:: Work item ::
The lines to reproduce from the material below are those from the one containing "(* ===== verification/Execution.v ===== *)" through the one containing "the orchestrator over", both included; write them out exactly and add nothing.

BEGIN

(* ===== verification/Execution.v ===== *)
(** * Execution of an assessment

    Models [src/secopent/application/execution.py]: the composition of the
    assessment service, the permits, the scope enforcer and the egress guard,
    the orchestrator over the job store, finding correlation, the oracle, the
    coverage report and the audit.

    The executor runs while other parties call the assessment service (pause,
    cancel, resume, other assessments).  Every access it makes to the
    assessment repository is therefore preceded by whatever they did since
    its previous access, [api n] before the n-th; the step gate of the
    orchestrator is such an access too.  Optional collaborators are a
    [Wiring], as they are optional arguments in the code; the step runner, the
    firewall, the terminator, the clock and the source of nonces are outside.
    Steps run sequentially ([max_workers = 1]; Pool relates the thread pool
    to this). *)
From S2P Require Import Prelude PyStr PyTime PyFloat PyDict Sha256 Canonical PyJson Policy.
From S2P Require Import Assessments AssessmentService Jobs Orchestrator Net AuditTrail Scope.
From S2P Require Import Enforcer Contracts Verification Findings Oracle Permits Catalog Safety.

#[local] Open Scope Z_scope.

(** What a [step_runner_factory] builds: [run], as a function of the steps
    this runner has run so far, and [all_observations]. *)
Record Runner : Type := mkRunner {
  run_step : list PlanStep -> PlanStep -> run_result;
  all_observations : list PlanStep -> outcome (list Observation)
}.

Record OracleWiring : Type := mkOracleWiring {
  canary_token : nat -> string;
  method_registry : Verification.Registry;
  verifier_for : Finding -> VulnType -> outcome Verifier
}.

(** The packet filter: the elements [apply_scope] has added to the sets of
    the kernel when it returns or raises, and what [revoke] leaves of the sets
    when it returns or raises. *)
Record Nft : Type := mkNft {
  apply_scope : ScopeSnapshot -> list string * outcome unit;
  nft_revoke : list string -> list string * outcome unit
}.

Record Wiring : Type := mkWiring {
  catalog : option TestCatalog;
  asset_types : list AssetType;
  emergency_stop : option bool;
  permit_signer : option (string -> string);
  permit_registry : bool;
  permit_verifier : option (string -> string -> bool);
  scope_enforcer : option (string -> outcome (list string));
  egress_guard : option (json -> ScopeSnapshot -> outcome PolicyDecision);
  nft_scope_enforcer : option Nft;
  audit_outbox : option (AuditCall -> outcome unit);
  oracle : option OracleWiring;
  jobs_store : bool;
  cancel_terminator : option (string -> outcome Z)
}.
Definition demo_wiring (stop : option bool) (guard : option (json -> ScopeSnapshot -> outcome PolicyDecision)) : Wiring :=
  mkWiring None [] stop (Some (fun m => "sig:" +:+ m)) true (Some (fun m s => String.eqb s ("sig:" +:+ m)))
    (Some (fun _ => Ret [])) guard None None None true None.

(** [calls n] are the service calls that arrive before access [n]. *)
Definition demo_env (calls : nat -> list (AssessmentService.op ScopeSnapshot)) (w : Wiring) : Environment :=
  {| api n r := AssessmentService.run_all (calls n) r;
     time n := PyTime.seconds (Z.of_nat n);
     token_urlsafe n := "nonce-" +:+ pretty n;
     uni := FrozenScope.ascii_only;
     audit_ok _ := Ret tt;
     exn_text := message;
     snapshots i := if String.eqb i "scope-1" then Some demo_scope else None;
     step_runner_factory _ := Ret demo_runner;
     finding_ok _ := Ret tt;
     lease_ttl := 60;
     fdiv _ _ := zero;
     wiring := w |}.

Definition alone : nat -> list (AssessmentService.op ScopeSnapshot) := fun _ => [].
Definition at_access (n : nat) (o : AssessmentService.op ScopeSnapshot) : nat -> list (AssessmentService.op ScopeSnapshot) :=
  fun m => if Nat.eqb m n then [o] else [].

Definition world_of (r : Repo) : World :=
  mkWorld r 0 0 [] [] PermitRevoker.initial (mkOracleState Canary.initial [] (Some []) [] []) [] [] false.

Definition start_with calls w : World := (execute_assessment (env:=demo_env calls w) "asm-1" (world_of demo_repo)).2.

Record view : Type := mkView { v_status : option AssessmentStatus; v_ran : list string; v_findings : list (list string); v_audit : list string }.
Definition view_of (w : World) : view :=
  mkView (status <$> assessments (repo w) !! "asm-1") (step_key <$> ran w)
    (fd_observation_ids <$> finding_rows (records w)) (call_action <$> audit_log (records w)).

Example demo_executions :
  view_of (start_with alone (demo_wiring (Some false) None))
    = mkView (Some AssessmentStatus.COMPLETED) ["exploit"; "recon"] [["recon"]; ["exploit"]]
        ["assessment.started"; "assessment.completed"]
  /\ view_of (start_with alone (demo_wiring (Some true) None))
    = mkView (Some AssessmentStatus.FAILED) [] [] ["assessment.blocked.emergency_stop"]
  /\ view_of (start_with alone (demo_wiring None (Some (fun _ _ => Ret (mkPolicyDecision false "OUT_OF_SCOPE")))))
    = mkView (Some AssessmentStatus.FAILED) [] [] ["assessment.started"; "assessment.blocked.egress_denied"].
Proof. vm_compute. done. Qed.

END
BEGIN

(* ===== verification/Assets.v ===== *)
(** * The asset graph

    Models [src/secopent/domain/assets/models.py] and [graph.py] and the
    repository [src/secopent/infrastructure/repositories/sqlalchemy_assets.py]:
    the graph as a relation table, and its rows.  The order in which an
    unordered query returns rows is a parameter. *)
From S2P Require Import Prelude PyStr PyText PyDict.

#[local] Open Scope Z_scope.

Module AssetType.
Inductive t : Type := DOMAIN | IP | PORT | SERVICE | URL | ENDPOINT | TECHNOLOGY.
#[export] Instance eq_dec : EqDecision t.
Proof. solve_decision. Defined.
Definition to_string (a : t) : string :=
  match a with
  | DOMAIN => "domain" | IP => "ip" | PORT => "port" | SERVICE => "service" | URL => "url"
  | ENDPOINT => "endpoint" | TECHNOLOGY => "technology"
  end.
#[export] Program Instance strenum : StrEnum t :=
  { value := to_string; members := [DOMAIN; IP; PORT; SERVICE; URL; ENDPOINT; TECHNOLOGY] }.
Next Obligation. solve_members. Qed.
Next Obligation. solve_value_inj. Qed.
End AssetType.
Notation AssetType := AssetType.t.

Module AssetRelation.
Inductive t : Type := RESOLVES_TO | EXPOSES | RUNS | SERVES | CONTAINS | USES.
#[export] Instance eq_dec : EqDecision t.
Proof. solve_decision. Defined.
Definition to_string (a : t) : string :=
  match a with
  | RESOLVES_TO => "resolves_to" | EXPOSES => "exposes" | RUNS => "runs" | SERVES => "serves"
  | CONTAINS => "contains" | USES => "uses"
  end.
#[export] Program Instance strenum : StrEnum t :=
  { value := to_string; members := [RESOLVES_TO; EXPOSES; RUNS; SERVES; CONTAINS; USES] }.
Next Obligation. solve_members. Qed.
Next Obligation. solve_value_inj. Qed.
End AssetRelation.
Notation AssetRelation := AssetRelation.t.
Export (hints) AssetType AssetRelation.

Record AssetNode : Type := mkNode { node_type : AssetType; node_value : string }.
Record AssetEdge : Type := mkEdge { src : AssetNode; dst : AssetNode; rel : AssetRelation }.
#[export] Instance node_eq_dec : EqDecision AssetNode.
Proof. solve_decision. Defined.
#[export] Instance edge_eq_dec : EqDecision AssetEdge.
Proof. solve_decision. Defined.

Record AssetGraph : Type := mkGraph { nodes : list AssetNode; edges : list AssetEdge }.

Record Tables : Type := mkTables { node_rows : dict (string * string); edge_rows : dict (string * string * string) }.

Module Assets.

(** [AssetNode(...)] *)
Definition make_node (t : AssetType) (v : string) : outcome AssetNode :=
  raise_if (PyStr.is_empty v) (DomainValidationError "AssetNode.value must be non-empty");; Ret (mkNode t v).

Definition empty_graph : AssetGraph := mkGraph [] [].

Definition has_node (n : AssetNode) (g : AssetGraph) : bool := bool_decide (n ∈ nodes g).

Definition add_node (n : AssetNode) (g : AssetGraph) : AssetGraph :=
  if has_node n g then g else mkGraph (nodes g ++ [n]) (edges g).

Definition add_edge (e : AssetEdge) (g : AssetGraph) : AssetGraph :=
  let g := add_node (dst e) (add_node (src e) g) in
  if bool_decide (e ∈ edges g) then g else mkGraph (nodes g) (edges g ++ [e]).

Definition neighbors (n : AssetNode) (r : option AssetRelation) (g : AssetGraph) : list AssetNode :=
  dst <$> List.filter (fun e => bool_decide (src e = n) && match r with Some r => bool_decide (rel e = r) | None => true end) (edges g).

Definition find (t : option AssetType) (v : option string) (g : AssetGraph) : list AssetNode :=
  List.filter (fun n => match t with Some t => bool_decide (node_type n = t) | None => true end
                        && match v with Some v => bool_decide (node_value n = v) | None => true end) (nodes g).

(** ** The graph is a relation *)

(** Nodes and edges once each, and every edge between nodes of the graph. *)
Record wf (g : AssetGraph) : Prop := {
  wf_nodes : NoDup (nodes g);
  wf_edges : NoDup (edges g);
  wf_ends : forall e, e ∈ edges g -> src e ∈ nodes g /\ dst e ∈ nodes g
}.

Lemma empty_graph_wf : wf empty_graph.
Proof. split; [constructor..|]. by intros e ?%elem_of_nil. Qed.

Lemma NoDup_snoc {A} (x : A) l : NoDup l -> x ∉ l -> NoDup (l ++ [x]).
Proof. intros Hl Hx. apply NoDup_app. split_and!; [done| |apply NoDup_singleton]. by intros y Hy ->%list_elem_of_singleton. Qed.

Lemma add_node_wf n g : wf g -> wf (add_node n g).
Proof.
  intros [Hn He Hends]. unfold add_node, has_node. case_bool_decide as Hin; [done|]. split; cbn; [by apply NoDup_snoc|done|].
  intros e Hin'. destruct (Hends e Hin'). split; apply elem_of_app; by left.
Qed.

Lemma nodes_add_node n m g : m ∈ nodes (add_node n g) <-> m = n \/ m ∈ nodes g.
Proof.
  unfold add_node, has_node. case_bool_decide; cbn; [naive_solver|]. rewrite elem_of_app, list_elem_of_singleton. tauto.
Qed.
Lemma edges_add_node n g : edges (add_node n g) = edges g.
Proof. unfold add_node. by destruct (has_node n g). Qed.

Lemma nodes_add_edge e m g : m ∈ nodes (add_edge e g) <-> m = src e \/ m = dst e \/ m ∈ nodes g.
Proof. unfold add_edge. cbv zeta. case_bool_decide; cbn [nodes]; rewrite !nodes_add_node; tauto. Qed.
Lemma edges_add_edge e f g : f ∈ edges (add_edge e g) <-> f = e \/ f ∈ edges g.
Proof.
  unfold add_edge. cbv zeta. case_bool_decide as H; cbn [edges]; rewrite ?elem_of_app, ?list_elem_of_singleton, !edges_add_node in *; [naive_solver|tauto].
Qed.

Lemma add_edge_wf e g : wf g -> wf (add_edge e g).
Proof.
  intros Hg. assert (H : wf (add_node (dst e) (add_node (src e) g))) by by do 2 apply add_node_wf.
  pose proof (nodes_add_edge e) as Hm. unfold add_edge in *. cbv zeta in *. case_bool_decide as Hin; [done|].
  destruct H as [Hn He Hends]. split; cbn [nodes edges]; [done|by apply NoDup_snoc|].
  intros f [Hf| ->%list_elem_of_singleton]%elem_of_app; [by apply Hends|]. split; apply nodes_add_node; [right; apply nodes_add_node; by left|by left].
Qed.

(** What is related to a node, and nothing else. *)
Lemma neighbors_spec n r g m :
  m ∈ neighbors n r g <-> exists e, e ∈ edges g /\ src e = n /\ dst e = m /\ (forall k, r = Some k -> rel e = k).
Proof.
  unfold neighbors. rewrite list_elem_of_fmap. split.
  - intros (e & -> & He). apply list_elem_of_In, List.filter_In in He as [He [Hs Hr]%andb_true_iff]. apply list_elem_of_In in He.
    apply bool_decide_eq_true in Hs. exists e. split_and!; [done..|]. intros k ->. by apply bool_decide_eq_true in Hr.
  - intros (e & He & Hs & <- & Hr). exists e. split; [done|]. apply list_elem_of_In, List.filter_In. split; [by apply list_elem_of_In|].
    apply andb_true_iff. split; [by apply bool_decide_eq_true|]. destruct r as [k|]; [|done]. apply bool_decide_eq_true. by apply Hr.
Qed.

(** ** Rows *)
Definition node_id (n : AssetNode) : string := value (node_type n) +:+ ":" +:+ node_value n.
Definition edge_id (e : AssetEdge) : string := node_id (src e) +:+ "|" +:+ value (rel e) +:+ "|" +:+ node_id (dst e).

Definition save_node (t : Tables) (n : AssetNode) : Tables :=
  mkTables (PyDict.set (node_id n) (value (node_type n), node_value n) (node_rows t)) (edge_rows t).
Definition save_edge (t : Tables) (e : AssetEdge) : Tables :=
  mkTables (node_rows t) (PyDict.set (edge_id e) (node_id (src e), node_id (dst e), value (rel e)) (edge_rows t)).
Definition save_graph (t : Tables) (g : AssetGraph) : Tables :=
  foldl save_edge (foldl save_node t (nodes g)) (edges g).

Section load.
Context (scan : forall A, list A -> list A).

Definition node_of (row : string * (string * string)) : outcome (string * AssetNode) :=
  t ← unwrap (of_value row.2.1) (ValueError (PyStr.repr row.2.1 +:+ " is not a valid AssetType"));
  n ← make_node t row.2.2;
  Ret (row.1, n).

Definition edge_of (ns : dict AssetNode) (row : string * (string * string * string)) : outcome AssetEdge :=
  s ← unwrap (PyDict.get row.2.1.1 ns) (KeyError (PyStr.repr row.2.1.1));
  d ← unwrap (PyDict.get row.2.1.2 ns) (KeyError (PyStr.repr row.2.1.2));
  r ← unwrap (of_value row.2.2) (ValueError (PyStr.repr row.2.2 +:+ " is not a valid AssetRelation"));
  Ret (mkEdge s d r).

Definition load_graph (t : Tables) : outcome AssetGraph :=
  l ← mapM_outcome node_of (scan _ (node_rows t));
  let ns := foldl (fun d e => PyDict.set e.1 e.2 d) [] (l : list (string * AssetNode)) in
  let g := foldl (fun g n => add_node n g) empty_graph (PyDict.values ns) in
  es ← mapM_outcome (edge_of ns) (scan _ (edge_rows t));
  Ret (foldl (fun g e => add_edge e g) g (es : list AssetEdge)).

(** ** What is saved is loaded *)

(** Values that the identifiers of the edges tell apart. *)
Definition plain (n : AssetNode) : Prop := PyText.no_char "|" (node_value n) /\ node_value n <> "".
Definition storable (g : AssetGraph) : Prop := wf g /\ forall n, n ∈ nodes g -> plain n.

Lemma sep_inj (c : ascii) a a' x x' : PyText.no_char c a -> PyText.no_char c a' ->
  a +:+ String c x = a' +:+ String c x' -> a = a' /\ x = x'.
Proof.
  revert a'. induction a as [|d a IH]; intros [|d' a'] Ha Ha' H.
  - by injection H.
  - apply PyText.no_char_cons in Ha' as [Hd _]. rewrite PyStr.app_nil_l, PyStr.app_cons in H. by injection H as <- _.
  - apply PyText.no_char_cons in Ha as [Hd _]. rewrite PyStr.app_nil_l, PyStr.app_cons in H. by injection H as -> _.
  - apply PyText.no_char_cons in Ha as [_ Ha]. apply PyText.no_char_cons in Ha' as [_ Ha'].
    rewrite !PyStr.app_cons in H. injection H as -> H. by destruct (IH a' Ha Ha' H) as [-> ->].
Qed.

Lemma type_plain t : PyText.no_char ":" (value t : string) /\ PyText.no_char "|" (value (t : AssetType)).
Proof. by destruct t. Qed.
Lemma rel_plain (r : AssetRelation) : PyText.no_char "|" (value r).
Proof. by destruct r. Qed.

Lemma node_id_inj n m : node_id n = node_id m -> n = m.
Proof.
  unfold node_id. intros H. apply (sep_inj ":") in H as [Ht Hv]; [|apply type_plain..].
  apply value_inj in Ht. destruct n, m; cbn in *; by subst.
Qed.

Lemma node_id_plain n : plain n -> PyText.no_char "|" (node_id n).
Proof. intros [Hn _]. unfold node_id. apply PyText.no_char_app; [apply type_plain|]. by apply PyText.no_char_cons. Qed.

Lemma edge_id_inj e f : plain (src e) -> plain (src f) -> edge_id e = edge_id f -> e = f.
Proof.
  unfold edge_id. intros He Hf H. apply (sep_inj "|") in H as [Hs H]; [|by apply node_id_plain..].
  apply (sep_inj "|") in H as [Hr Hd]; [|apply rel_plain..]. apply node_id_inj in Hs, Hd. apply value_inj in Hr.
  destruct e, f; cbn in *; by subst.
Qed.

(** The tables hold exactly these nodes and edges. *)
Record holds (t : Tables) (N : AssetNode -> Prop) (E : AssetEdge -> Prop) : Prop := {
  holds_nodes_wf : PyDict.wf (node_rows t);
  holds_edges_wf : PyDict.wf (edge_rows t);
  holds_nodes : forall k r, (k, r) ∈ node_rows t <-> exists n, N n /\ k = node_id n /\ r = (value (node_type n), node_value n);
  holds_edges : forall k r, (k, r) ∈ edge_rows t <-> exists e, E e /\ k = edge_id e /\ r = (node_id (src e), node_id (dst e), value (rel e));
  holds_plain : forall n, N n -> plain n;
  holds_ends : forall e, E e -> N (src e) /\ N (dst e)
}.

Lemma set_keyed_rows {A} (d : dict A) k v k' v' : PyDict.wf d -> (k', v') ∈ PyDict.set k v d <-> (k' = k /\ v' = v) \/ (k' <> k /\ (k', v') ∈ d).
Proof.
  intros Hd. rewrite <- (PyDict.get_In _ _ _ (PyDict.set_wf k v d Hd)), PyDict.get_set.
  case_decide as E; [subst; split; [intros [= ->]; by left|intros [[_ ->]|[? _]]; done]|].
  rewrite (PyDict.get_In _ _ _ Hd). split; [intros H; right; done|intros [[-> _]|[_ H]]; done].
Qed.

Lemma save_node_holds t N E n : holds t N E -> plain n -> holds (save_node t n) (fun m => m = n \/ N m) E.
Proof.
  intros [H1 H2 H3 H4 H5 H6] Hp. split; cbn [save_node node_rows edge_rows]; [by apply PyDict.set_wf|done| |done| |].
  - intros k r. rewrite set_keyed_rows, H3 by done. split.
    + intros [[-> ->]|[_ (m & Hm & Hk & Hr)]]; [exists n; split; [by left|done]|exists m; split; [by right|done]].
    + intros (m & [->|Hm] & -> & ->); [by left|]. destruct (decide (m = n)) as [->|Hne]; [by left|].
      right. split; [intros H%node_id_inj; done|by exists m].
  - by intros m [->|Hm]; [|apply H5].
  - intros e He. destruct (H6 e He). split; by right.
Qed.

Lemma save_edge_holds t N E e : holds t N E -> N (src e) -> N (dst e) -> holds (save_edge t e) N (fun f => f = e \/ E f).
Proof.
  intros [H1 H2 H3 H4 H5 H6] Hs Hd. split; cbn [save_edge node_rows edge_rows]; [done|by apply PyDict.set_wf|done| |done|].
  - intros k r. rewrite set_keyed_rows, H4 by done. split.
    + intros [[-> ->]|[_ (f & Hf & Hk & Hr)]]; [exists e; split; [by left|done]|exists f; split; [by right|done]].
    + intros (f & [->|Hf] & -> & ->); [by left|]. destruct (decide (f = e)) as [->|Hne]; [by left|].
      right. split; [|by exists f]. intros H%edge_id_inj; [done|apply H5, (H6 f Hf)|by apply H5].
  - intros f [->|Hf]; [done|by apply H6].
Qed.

END

:: Answer space ::
(* ===== verification/Execution.v ===== *)
(** * Execution of an assessment

    Models [src/secopent/application/execution.py]: the composition of the
    assessment service, the permits, the scope enforcer and the egress guard,
    the orchestrator over the job store, finding correlation, the oracle, the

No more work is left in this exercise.